# Motif Discovery

CRESSENT provides comprehensive motif discovery capabilities through two complementary approaches: regex-based pattern matching for known motifs and de novo motif discovery using MEME. Additionally, it integrates with the Prosite database for functional annotation of discovered motifs.

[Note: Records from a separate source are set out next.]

(** Filing a fresh document under a role keeps the invariant. *)
Lemma file_ok c c' d :
  catalog_ok c -> active c' = active c ->
  active c' :: retained c' ⊆+ d :: active c :: retained c ->
  (instance_id d ∉ instance_id (active c) :: map instance_id (retained c)) ->
  consumed_generation_high_watermark c < generation_id d <= u64_max ->
  next_generation c' = next_generation (consume c (generation_id d)) ->
  generation_high_watermark c' = generation_high_watermark (consume c (generation_id d)) ->
  consumed_generation_high_watermark c' = generation_id d ->
  (candidate c' = Some d \/ candidate c' = candidate c) -> previous c' = previous c ->
  catalog_ok c'.
Proof.
  intros [Hid Hgen Hco Hhw Hnx Hca Hpr] Ha Hsub Hfresh Hd Hnx' Hhw' Hco' Hca' Hpr'.
  assert (forall x, x ∈ active c :: retained c -> 0 <= generation_id x < generation_id d) as Hlt
    by (intros x Hx%Hco; lia).
  split; rewrite ?Hnx', ?Hhw', ?Hco', ?Ha, ?Hpr' in *; simpl; try done; try lia.
  - apply (NoDup_map_submseteq instance_id _ _ Hsub). by apply NoDup_cons.
  - apply (NoDup_map_submseteq generation_id _ _ Hsub). apply NoDup_cons. split; [|done].
    intros (x & Hx & Hin)%(list_elem_of_fmap generation_id (active c :: retained c)).
    specialize (Hlt x Hin). lia.
  - intros x Hx. eapply elem_of_submseteq, elem_of_cons in Hx as [-> | Hx]; [..|exact Hsub].
    + specialize (Hco (active c) ltac:(left)). lia.
    + specialize (Hlt x Hx). lia.
  - intros x Hx. destruct Hca' as [Hca' | Hca']; rewrite Hca' in Hx; [|by apply Hca].
    injection Hx as <-. apply Hlt. left.
Qed.

(** Documents that only move between roles or leave keep the invariant. *)
Lemma shrink_ok c c' :
  catalog_ok c -> active c' :: retained c' ⊆+ active c :: retained c ->
  next_generation c' = next_generation c ->
  generation_high_watermark c' = generation_high_watermark c ->
  consumed_generation_high_watermark c' = consumed_generation_high_watermark c ->
  (forall d, candidate c' = Some d -> generation_id (active c') < generation_id d) ->
  (forall d, previous c' = Some d -> generation_id d < generation_id (active c')) ->
  catalog_ok c'.
Proof.
  intros [] Hsub Hnx Hhw Hco Hca Hpr. split; rewrite ?Hnx, ?Hhw, ?Hco; try done.
  - by apply (NoDup_map_submseteq instance_id _ _ Hsub).
  - by apply (NoDup_map_submseteq generation_id _ _ Hsub).
  - intros d Hd. apply ok_consumed0. by eapply elem_of_submseteq.
Qed.

Lemma begin_candidate_ok c d c' u :
  catalog_ok c -> generation_id d <= u64_max -> begin_candidate d c = (Ok u, c') -> catalog_ok c'.
Proof.
  intros Hok Hg (Hnone & Hfresh & Hlt & ->)%begin_candidate_Ok; [|done..].
  apply (file_ok c _ d); simpl; auto; unfold retained; simpl; rewrite ?Hnone; solve_submseteq.
Qed.

Lemma record_restart_required_ok c d c' o :
  catalog_ok c -> generation_id d <= u64_max ->
  record_restart_required d c = (Ok o, c') -> catalog_ok c'.
Proof.
  intros Hok Hg (Hfresh & Hlt & _ & ->)%record_restart_required_Ok; [|done..].
  apply (file_ok c _ d); simpl; auto; unfold retained; simpl.
  destruct (restart_required c); simpl; solve_submseteq.
Qed.

Lemma take_candidate_Ok c d c' :
  take_candidate c = (Ok d, c') <-> candidate c = Some d /\ c' = with_candidate None c.
Proof.
  unfold take_candidate, mbind_se, mtry, mwrite, mret.
  destruct (candidate c); simpl; naive_solver.
Qed.

Lemma commit_candidate_Ok c o c' :
  catalog_commit_candidate c = (Ok o, c') <->
  exists d, candidate c = Some d /\ o = previous c /\
    c' = with_previous (Some (active c)) (with_active d (with_candidate None c)).
Proof.
  unfold catalog_commit_candidate. rewrite mbind_se_Ok. setoid_rewrite take_candidate_Ok.
  unfold mbind_se, mread, mwrite, mret. naive_solver.
Qed.

Lemma quarantine_candidate_Ok c o c' :
  quarantine_candidate c = (Ok o, c') <->
  exists d, candidate c = Some d /\ o = quarantined c /\
    c' = with_quarantined (Some d) (with_candidate None c).
Proof.
  unfold quarantine_candidate. rewrite mbind_se_Ok. setoid_rewrite take_candidate_Ok.
  unfold mbind_se, mread, mwrite, mret. naive_solver.
Qed.

Lemma allocate_generation_Ok c g c' :
  catalog_ok c ->
  allocate_generation c = (Ok g, c') <->
  g = generation_high_watermark c + 1 /\ g <= u64_max /\
  c' = with_high_watermark g (with_next_generation (checked_add u64_max g 1) c).
Proof.
  intros []. unfold allocate_generation, mbind_se, mtry, mwrite, mret. rewrite ok_next0.
  unfold checked_add at 1. destruct (Z.leb_spec (generation_high_watermark c + 1) u64_max); simpl;
    naive_solver lia.
Qed.

Lemma moved_ok op c c' u :
  catalog_ok c -> (op = CommitCandidate \/ op = QuarantineCandidate) ->
  catalog_apply op c = (Ok u, c') -> catalog_ok c'.
Proof.
  intros Hok [-> | ->]; simpl; unfold discard; intros H; res_inv.
  - apply commit_candidate_Ok in H0 as (d & Hd & _ & ->).
    apply (shrink_ok c); simpl; try done.
    + unfold retained; simpl. rewrite Hd. destruct (previous c); simpl; solve_submseteq.
    + intros ? [= <-]. by apply Hok.
  - apply quarantine_candidate_Ok in H0 as (d & Hd & _ & ->).
    apply (shrink_ok c); simpl; try done; [|by apply Hok].
    unfold retained; simpl. rewrite Hd. destruct (quarantined c); simpl; solve_submseteq.
Qed.
(* ===== verification/Correlation.v ===== *)
(** The RPC correlation table: [crates/oxiroute-supervision/src/correlation.rs].
    The [BTreeMap] is a [gmap]; where the code iterates it, [btree_iter] gives
    its entries in key order.

    Shows that the table is a bounded map from tokens to requests: tokens are
    never issued twice, also when request identifiers are reused and when the
    64-bit generation runs out, so completing a token returns the very request
    it was issued for or fails, and [expire] removes exactly the due requests,
    in identifier order. *)

From stdpp Require Import base list gmap sorting.
From Stdlib Require Import ZArith Lia.
From S2P Require Import Prelude Bytes Identity.

Open Scope Z_scope.

(** ** Data *)

Record CorrelationToken : Type := mkToken {
  request_id : RequestId;
  generation : Z;
}.

#[export] Instance CorrelationToken_eq_dec : EqDecision CorrelationToken.
Proof. solve_decision. Defined.

Record PendingRequest (T : Type) : Type := mkPending { deadline : Epoch; value : T }.
Arguments mkPending {T}.
Arguments deadline {T}.
Arguments value {T}.

Inductive CorrelationError : Type :=
| Duplicate (request_id : RequestId)
| Full (maximum : Z)
| Unknown (token : CorrelationToken)
| GenerationExhausted.

Record CorrelationTable (T : Type) : Type := mkTable {
  pending : gmap RequestId (CorrelationToken * PendingRequest T);
  next_generation : Z;
}.
Arguments mkTable {T}.
Arguments pending {T}.
Arguments next_generation {T}.

(** The entries of a [BTreeMap] in key order. *)
Definition key_le {A} (x y : Z * A) : Prop := x.1 <= y.1.
#[export] Instance key_le_dec {A} : RelDecision (@key_le A).
Proof. intros x y; unfold key_le; apply _. Defined.
Definition btree_iter {A} (m : gmap Z A) : list (Z * A) := merge_sort key_le (map_to_list m).

Section Tables.
Context {T : Type} (MAX : Z).
Implicit Types (t : CorrelationTable T) (tok : CorrelationToken).

Definition table_new : CorrelationTable T := {| pending := ∅; next_generation := 1 |}.

Definition table_len t : Z := Z.of_nat (size (pending t)).
Definition table_is_empty t : bool := table_len t =? 0.

(** ** Operations *)

Definition Table (A : Type) : Type := M (CorrelationTable T) CorrelationError A.

(** [NonZeroU64::new]. *)
Definition nonzero (n : Z) : option Z := if n =? 0 then None else Some n.

Definition table_insert (id : RequestId) (d : Epoch) (v : T) : Table CorrelationToken :=
  let! _ := mtry (fun t =>
    if bool_decide (is_Some (pending t !! id)) then Err (Duplicate id) else Ok tt) in
  let! _ := mtry (fun t => if table_len t =? MAX then Err (Full MAX) else Ok tt) in
  let! g := mtry (fun t => ok_or GenerationExhausted (nonzero (next_generation t))) in
  let token := mkToken id g in
  let! _ := mwrite (fun t =>
    mkTable (pending t) (default 0 (checked_add u64_max (next_generation t) 1))) in
  let! _ := mwrite (fun t =>
    mkTable (<[id := (token, mkPending d v)]> (pending t)) (next_generation t)) in
  mret token.

Definition table_complete tok : Table (PendingRequest T) :=
  let! _ := mtry (fun t =>
    match pending t !! request_id tok with
    | Some (pending_token, _) => if bool_decide (pending_token = tok) then Ok tt else Err (Unknown tok)
    | None => Err (Unknown tok)
    end) in
  let! removed := mread (fun t => pending t !! request_id tok) in
  let! _ := mwrite (fun t => mkTable (delete (request_id tok) (pending t)) (next_generation t)) in
  mlift (ok_or (Unknown tok) (snd <$> removed)).

(** The [filter_map] that removes each expired identifier as it is consumed. *)
Fixpoint remove_each (ids : list RequestId)
    (m : gmap RequestId (CorrelationToken * PendingRequest T)) :
    list (CorrelationToken * PendingRequest T) *
    gmap RequestId (CorrelationToken * PendingRequest T) :=
  match ids with
  | [] => ([], m)
  | id :: ids =>
      let '(rest, m') := remove_each ids (delete id m) in
      match m !! id with Some entry => (entry :: rest, m') | None => (rest, m') end
  end.

Definition expired_ids (now : Epoch) t : list RequestId :=
  omap (fun '(id, (_, p)) => if deadline p <=? now then Some id else None) (btree_iter (pending t)).

Definition table_expire (now : Epoch) t :
    BoundedVec (CorrelationToken * PendingRequest T) * CorrelationTable T :=
  let '(expired, m) := remove_each (expired_ids now t) (pending t) in
  (BoundedVec_from_vec_within_bound expired, mkTable m (next_generation t)).

(** ** Invariant *)

(** The generations issued so far lie below [next_generation], or anywhere in
    [u64] once it wrapped to zero. *)
Definition issued t (g : Z) : Prop :=
  1 <= g <= u64_max /\ (next_generation t = 0 \/ g < next_generation t).

Record table_ok t : Prop := {
  ok_bound : table_len t <= MAX;
  ok_next : 0 <= next_generation t <= u64_max;
  ok_entries : forall id tok p, pending t !! id = Some (tok, p) ->
    request_id tok = id /\ issued t (generation tok);
}.

(** ** The table as a map from tokens *)

Definition view t tok : option (PendingRequest T) :=
  match pending t !! request_id tok with
  | Some (tok', p) => if bool_decide (tok' = tok) then Some p else None
  | None => None
  end.

Inductive TableOp : Type :=
| Insert (id : RequestId) (d : Epoch) (v : T)
| Complete (tok : CorrelationToken)
| Expire (now : Epoch).

Definition table_step t (op : TableOp) : CorrelationTable T :=
  match op with
  | Insert id d v => (table_insert id d v t).2
  | Complete tok => (table_complete tok t).2
  | Expire now => (table_expire now t).2
  end.
(** C34: on every kernel that obeys the laws, a descriptor set is only built when
    each descriptor satisfies its slot in the resulting kernel state: it is
    close-on-exec and, unless opaque, a nonblocking socket of the slot's type,
    listening if it is a stream, bound to the slot's identity and, for a Unix
    path, with the slot's file mode. *)
Theorem descriptor_set_verified {K Fd} `{!Kernel K Fd, !KernelLaws K Fd} m (fds : list Fd) k set :
  (DescriptorSet_new m fds k).1 = Ok set ->
  len fds = len (slots m) /\
  Forall (fun '(slot, fd) => verified (DescriptorSet_new m fds k).2 slot fd) (zip (slots m) fds).
Proof.
  destruct (DescriptorSet_new m fds k) as [r k'] eqn:E; simpl. intros ->.
  apply DescriptorSet_new_Ok in E as (? & _ & _ & ?). done.
Qed.

(** A set built for a well-formed manifest hands out each descriptor exactly
    once: any sequence of [take] requests is answered as the specification says,
    with the slot's descriptor the first time, [AlreadyConsumed] afterwards and
    [UnknownSlot] for slots the manifest does not have. *)
Theorem descriptor_take_once {K Fd} `{!Kernel K Fd, !KernelLaws K Fd} l m (fds : list Fd) k set
    requests :
  DescriptorManifest_new l = Ok m -> (DescriptorSet_new m fds k).1 = Ok set ->
  take_all requests set = take_spec (owners l fds) ∅ requests.
Proof.
  intros [-> []]%DescriptorManifest_new_Ok. destruct (DescriptorSet_new _ fds k) as [r k'] eqn:E.
  simpl. intros ->. apply DescriptorSet_new_Ok in E as (Hl & -> & _). simpl in Hl.
  apply take_all_spec. intros s; simpl. unfold len in Hl.
  rewrite collect_lookup by (done || lia). destruct (owners l fds !! s); simpl; [|done].
  by rewrite bool_decide_eq_false_2 by set_solver.
Qed.

(** *** Witnesses

    A kernel whose calls all succeed, with its descriptors' states as a function. *)

Definition ExampleKernel : Type := Z -> Observed.

Definition set_cloexec (b : bool) (o : Observed) : Observed :=
  mkObserved b (o_nonblock o) (o_mode o) (o_type o) (o_listening o) (o_name o).
Definition set_nonblock (b : bool) (o : Observed) : Observed :=
  mkObserved (o_cloexec o) b (o_mode o) (o_type o) (o_listening o) (o_name o).
Definition update (fd : Z) (f : Observed -> Observed) (k : ExampleKernel) : ExampleKernel :=
  fun fd' => if fd' =? fd then f (k fd') else k fd'.

#[local] Instance example_kernel : Kernel ExampleKernel Z := {
  fcntl_getfd fd k := (Ok (if o_cloexec (k fd) then CLOEXEC else 0), k);
  fcntl_setfd fd v k := (Ok tt, update fd (set_cloexec (flag_set v CLOEXEC)) k);
  fcntl_getfl fd k := (Ok (if o_nonblock (k fd) then NONBLOCK else 0), k);
  fcntl_setfl fd v k := (Ok tt, update fd (set_nonblock (flag_set v NONBLOCK)) k);
  fstat_mode fd k := (Ok (o_mode (k fd)), k);
  socket_type fd k := (Ok (o_type (k fd)), k);
  socket_acceptconn fd k := (Ok (o_listening (k fd)), k);
  getsockname fd k := (Ok (o_name (k fd)), k);
  symlink_mode path k := (Ok (49152 + 432), k);
}.

Lemma update_grown fd fd' f (k : ExampleKernel) :
  (forall o, grown o (f o)) -> grown (k fd') (update fd f k fd').
Proof. intros Hf. unfold update. destruct (fd' =? fd); [apply Hf|repeat split; auto]. Qed.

```{image} _static/figures/fig_module_phylogenetic.png
:width: 800
:class: no-scaled-link
:align: center
```

## Overview

The motif discovery module combines:
- **Pattern-based searching** using regex patterns with seqkit
- **De novo motif discovery** using MEME for finding unknown patterns
- **Functional annotation** via ScanProsite for protein sequences
- **Visualization** through sequence logos and motif maps

## Regex-based Pattern Matching

### Basic Usage

Search for specific motif patterns in your sequences:

```bash
cressent motif -i sequences.fasta -p "TAGTATTAC" -o output_dir
```

### Key Features

- **Flexible pattern matching** using regex syntax
- **Gap handling** with optional gap removal
- **Position tracking** with detailed coordinate information
- **Sequence splitting** at motif positions

### Parameters

| Parameter | Description | Default |
|-----------|-------------|---------|
| `-p, --pattern` | Sequence pattern (regex) for motif searching | Required |
| `-n, --table_name` | Name of output table file | `pattern_positions.txt` |
| `--remove-gaps` | Remove gaps before searching | False |
| `--split-sequences` | Split sequences at motif positions | False |

### Example: CRESS Virus Nonanucleotide

```bash
# Search for nonanucleotide motif in CRESS viruses
cressent motif -i cress_genomes.fasta \
               -p "TAGTATTAC" \
               -n nona_positions.txt \
               -o motif_analysis/
```

### Output Files

- **Position table**: Tab-delimited file with motif locations
- **Split sequences**: Optional FASTA files split at motif positions
- **Log file**: Detailed analysis log

## De Novo Motif Discovery

### MEME Integration

Discover unknown motifs using the MEME suite:

```bash
cressent motif_disc -i sequences.fasta \
                        -o meme_output/ \
                        -nmotifs 3 \
                        -minw 6 \
                        -maxw 12
```

### Parameters

| Parameter | Description | Default |
|-----------|-------------|---------|
| `-nmotifs` | Number of motifs to find | 1 |
| `-minw` | Minimum motif width | 5 |
| `-maxw` | Maximum motif width | 10 |
| `--meme_extra` | Additional MEME arguments | None |
| `--scanprosite` | Run ScanProsite analysis | False |

### MEME Output Processing

The module automatically processes MEME results to generate:

1. **Consensus table** (`consensus_table.csv`)
2. **Detailed motif table** (`motif_table.csv`) with:
   - Sequence IDs and matched regions
   - Motif positions and orientations
   - Regular expressions for each motif
3. **EPS visualization files** (organized in `eps_files/`)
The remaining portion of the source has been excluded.